* **WHAT NEEDS TO BE DONE**: Wherever the word "pats" appears in a line of the data, that line should be copied.

********

Definition LastIndex (s substr : string) : Z := LastIndex_from 0 s substr.

(** [validHeaderFieldByte] of net/textproto: the token characters. *)
Definition validHeaderFieldByte (c : ascii) : bool :=
  let b := byte_val c in
  ((0x30 <=? b) && (b <=? 0x39)) || ((0x61 <=? b) && (b <=? 0x7a))
  || ((0x41 <=? b) && (b <=? 0x5a))
  || bool_decide (b ∈ [0x21; 0x23; 0x24; 0x25; 0x26; 0x27; 0x2a; 0x2b; 0x2d;
                       0x2e; 0x5e; 0x5f; 0x60; 0x7c; 0x7e]).

Fixpoint all_bytes (P : ascii -> bool) (s : string) : bool :=
  match s with
  | EmptyString => true
  | String c s' => P c && all_bytes P s'
  end.

Fixpoint canonical_go (upper : bool) (s : string) : string :=
  match s with
  | EmptyString => EmptyString
  | String c s' =>
      let b := byte_val c in
      let b' :=
        if upper && (0x61 <=? b) && (b <=? 0x7a) then b - 0x20
        else if negb upper && (0x41 <=? b) && (b <=? 0x5a) then b + 0x20
        else b in
      String (byte_chr b') (canonical_go (b' =? 0x2d) s')
  end.

(** [textproto.CanonicalMIMEHeaderKey]: first letter and every letter after
    a hyphen in upper case, the others in lower case; a key with a byte
    that is not a token character is returned as it is. *)
Definition CanonicalMIMEHeaderKey (s : string) : string :=
  if all_bytes validHeaderFieldByte s then canonical_go true s else s.

(** [http.Header], a [map[string][]string] with canonical keys. *)
Abbreviation Header_t := (gmap string (list string)).

(** [h.Get(key)]: the first value under the canonical form of [key], or the
    empty string. *)
Definition Header_Get (h : Header_t) (key : string) : string :=
  match h !! CanonicalMIMEHeaderKey key with
  | Some (v :: _) => v
  | _ => EmptyString
  end.

(** [h.Set(key, value)]. *)
Definition Header_Set (h : Header_t) (key value : string) : Header_t :=
  <[CanonicalMIMEHeaderKey key := [value]]> h.

(** The fields of [http.Request] that the program reads. *)
Record Request : Type := mkRequest {
  Method : string;
  Header : Header_t;
  RemoteAddr : string
}.

(** ** middleware.go *)

Definition getClientIP (r : Request) : string :=
  let forwarded := Header_Get (Header r) "X-Forwarded-For" in
  let after_forwarded :=
    let realIP := Header_Get (Header r) "X-Real-IP" in
    if negb (bool_decide (realIP = EmptyString)) then TrimSpace realIP
    else
      let ip := RemoteAddr r in
      let idx := LastIndex ip ":" in
      if negb (idx =? -1) then take_str (Z.to_nat idx) ip else ip in
  if negb (bool_decide (forwarded = EmptyString)) then
    match Split forwarded ","%char with
    | ip0 :: _ => TrimSpace ip0
    | [] => after_forwarded
    end
  else after_forwarded.

(** *** The resolution policy in the words of the specification *)

Fixpoint has_byte (c : ascii) (s : string) : bool :=
  match s with
  | EmptyString => false
  | String c' s' => bool_decide (c' = c) || has_byte c s'
  end.

(** Strings that consist of the given pieces only. *)
Inductive made_of (pats : list string) : string -> Prop :=
| made_of_nil : made_of pats EmptyString
| made_of_cons p s : p ∈ pats -> made_of pats s -> made_of pats (p +:+ s).

(** [s] is white space and nothing else. *)
Definition white (s : string) : Prop := made_of space_encodings s.

(** [s] begins, respectively ends, with a white space code point. *)
Definition leading_space (s : string) : Prop :=
  exists p rest, p ∈ space_encodings /\ s = p +:+ rest.
Definition trailing_space (s : string) : Prop :=
  exists p rest, p ∈ space_encodings /\ s = rest +:+ p.

(** [t] is [s] trimmed of white space: what is left of [s] without the
    white space at its two ends. *)
Definition trimmed_of (s t : string) : Prop :=
  (exists l r, s = l +:+ t +:+ r /\ white l /\ white r)
  /\ ~ leading_space t /\ ~ trailing_space t.

(** [e] is the first comma-separated entry of [s]. *)
Definition first_entry_of (s e : string) : Prop :=
  has_byte ","%char e = false /\
  (e = s \/ exists rest, s = e +:+ String ","%char rest).

(** [p] is [s] with the suffix from its last colon onward removed, and is
    [s] when [s] has no colon. *)
Definition before_last_colon (s p : string) : Prop :=
  (has_byte ":"%char s = false /\ p = s) \/
  (exists q, s = p +:+ String ":"%char q /\ has_byte ":"%char q = false).

(** The identifier the policy assigns to a request. *)
Definition resolves_to (r : Request) (id : string) : Prop :=
  let forwarded := Header_Get (Header r) "X-Forwarded-For" in
  let realIP := Header_Get (Header r) "X-Real-IP" in
  if decide (forwarded <> EmptyString) then
    exists e, first_entry_of forwarded e /\ trimmed_of e id
  else if decide (realIP <> EmptyString) then trimmed_of realIP id
  else before_last_colon (RemoteAddr r) id.

(** What the handlers of this program do to their [http.ResponseWriter]
    [w], and the call of the wrapped handler. *)
Inductive action : Type :=
| HeaderSet (key value : string)          (* w.Header().Set(key, value) *)
| WriteHeader (statusCode : Z)            (* w.WriteHeader(statusCode) *)
| Encode (v : gmap string string)         (* json.NewEncoder(w).Encode(v) *)
| Next (r : Request).                     (* next(w, r) *)

Definition StatusTooManyRequests : Z := 429.
Definition StatusOK : Z := 200.

(** The [errorResponse] map of the middleware. *)
Definition errorResponse : gmap string string :=
  {[ "error" := "Rate limit exceeded" ]}.

(** [RateLimitMiddleware(limiter)(next)(w, r)]: the actions of the wrapped
    handler on [w] and [next], and the limiter once [AllowRequest] is done. *)
Definition RateLimitMiddleware (limiter : RateLimiter) (r : Request)
  : list action * RateLimiter :=
  let ip := getClientIP r in
  let '(allowed, limiter') := AllowRequest limiter ip in
  if negb allowed then
    ([ HeaderSet "Content-Type" "application/json";
       WriteHeader StatusTooManyRequests;
       Encode errorResponse ],
     limiter')
  else ([ Next r ], limiter').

********

* **ANSWER AREA**:
Inductive made_of (pats : list string) : string -> Prop :=
| made_of_nil : made_of pats EmptyString
| made_of_cons p s : p ∈ pats -> made_of pats s -> made_of pats (p +:+ s).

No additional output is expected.